-- Data records follows --

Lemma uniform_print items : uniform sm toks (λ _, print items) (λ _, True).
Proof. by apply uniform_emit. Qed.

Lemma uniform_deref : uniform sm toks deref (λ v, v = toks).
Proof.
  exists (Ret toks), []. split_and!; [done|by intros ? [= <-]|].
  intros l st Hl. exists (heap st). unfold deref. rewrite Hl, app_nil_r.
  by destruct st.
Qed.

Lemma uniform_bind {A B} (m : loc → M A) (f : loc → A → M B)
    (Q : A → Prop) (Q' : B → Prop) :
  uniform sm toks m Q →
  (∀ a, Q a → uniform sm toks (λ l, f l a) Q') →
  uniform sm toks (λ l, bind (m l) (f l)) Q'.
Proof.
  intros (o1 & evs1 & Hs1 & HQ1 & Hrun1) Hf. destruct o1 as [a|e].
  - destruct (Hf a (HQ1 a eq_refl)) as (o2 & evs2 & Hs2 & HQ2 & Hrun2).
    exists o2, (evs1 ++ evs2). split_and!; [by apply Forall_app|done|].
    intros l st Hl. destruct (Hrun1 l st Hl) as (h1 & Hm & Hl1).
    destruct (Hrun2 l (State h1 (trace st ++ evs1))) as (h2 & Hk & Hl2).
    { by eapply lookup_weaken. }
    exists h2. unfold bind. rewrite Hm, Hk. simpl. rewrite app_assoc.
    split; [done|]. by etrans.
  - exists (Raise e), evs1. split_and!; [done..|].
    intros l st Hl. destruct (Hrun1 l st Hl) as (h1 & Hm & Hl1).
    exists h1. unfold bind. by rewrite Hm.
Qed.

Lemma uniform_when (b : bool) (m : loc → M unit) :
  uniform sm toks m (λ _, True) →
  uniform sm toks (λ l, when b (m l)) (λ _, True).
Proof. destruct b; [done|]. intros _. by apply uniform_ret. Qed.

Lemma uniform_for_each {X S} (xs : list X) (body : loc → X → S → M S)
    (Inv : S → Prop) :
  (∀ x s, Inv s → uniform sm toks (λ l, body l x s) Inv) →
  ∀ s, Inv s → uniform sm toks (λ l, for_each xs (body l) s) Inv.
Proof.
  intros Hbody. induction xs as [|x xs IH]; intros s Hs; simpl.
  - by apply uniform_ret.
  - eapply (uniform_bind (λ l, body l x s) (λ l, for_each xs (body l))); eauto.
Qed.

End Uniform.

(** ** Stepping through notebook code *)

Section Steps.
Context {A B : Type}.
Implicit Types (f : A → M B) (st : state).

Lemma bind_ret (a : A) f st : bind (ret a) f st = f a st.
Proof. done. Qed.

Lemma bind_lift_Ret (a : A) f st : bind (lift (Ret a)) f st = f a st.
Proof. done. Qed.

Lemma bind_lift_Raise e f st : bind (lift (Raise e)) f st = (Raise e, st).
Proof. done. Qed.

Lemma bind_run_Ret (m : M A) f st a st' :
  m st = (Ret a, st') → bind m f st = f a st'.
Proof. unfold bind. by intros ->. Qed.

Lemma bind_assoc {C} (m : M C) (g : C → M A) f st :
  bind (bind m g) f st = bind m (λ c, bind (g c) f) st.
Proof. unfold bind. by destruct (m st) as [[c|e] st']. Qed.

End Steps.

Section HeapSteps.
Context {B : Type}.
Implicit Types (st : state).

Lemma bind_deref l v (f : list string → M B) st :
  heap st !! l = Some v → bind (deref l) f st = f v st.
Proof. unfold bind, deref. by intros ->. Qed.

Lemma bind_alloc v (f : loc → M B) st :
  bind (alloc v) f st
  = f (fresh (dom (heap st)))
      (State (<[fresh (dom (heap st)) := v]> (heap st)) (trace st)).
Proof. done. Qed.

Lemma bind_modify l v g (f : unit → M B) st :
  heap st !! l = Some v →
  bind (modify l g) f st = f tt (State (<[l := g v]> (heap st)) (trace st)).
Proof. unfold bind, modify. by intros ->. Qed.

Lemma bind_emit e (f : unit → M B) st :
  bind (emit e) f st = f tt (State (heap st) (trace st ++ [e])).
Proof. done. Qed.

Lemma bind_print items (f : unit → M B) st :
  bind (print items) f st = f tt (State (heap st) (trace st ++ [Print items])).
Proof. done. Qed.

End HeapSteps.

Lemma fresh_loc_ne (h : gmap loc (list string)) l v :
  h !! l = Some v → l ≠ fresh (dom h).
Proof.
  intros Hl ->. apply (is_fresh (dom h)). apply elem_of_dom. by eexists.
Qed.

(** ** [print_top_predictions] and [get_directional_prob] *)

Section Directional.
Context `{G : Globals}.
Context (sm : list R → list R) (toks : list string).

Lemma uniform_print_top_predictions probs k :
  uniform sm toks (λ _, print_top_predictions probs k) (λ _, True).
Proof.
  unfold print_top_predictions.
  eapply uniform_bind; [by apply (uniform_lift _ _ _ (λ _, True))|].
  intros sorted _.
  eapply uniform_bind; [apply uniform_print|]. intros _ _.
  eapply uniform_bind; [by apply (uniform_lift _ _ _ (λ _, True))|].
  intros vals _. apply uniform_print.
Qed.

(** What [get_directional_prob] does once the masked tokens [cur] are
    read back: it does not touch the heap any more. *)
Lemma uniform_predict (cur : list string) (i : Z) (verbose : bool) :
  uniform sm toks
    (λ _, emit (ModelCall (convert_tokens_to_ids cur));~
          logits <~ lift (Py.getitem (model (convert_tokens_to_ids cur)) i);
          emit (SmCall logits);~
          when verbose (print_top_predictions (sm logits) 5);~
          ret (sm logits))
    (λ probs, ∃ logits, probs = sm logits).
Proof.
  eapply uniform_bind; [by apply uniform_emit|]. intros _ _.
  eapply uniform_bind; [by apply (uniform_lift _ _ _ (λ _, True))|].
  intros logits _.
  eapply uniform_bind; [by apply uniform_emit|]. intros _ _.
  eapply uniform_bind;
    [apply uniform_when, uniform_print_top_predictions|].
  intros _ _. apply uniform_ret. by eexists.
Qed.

-- Data records concluded --
-- Data records follows --

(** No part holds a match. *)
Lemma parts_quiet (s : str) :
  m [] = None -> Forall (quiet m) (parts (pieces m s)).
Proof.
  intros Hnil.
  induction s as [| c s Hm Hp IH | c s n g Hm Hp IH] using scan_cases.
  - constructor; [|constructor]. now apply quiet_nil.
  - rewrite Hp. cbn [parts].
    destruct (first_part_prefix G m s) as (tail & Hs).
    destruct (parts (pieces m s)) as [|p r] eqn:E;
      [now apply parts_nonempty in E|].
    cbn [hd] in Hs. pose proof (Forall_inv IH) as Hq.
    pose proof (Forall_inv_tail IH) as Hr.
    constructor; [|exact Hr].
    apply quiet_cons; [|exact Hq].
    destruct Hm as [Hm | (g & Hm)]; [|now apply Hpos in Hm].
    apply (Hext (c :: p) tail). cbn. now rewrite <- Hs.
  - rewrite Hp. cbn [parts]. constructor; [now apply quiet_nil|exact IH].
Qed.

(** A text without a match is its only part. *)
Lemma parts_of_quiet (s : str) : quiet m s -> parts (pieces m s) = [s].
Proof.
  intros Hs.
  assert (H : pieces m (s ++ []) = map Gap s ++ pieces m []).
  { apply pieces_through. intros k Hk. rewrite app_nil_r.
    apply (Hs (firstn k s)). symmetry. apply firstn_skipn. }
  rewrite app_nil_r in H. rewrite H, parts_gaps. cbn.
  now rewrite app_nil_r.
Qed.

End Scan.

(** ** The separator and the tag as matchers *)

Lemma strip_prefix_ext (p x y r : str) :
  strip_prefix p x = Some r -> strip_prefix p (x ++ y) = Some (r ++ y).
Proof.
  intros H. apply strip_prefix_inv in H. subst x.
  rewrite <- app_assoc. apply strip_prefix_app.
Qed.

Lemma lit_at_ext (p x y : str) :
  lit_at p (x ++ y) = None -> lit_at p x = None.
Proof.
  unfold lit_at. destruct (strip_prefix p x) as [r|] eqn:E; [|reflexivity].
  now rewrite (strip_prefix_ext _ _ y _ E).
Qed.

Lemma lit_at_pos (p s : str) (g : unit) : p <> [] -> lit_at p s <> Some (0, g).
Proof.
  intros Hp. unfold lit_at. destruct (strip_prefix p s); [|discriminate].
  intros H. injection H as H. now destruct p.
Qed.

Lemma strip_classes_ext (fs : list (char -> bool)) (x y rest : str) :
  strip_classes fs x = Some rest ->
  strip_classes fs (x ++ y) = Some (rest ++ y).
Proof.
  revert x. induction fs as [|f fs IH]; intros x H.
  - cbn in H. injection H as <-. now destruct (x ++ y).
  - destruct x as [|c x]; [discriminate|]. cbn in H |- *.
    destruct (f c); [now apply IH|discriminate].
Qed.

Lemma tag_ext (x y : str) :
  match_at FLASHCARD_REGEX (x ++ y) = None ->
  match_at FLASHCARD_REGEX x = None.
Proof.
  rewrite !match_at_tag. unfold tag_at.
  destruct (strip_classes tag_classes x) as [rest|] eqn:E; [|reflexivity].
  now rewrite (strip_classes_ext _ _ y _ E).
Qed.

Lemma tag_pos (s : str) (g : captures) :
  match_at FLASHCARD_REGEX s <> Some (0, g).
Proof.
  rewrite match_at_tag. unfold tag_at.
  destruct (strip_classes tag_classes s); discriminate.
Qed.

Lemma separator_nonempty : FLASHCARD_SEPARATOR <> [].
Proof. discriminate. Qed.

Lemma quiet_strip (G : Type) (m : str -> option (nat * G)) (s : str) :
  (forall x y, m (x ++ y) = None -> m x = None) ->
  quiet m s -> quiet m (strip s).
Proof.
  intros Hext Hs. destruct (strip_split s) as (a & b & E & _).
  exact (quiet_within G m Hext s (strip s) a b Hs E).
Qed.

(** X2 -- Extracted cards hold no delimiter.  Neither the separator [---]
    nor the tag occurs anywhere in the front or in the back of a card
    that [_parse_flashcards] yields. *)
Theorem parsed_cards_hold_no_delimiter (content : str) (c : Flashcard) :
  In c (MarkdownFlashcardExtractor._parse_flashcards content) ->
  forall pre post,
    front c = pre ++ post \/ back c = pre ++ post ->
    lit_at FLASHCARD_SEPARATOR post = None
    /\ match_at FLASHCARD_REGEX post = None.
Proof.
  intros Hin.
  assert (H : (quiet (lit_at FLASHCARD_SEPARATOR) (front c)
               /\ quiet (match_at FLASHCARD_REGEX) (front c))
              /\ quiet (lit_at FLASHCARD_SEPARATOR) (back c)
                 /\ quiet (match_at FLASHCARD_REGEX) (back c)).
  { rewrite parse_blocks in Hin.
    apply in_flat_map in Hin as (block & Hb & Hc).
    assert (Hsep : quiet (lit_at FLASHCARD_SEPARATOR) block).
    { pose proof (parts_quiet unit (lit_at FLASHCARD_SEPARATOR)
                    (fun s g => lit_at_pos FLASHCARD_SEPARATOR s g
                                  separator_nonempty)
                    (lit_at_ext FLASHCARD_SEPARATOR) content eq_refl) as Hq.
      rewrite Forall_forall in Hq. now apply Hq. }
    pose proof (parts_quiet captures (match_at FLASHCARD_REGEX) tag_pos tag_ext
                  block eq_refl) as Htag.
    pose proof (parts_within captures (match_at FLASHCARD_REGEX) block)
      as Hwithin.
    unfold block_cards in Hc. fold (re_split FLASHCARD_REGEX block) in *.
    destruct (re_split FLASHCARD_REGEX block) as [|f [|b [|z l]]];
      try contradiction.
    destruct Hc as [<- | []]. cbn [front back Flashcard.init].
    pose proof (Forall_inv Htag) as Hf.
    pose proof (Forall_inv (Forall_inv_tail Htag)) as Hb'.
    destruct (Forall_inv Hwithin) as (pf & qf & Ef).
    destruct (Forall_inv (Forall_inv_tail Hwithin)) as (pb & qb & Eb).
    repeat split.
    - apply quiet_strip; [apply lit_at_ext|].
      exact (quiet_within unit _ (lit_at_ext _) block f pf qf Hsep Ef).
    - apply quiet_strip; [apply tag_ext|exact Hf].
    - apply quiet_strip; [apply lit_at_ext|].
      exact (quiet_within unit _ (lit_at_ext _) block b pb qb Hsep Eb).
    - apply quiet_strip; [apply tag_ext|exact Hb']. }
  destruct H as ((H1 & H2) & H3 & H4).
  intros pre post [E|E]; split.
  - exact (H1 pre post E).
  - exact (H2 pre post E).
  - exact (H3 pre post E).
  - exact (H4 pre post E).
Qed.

-- Data records concluded --

* [Task details]: Read through the records above and copy the lines that contain "True".

* [Task solution]:
Lemma uniform_print items : uniform sm toks (λ _, print items) (λ _, True).
  uniform sm toks m (λ _, True) →
  uniform sm toks (λ l, when b (m l)) (λ _, True).
  uniform sm toks (λ _, print_top_predictions probs k) (λ _, True).
  eapply uniform_bind; [by apply (uniform_lift _ _ _ (λ _, True))|].
  eapply uniform_bind; [by apply (uniform_lift _ _ _ (λ _, True))|].
  eapply uniform_bind; [by apply (uniform_lift _ _ _ (λ _, True))|].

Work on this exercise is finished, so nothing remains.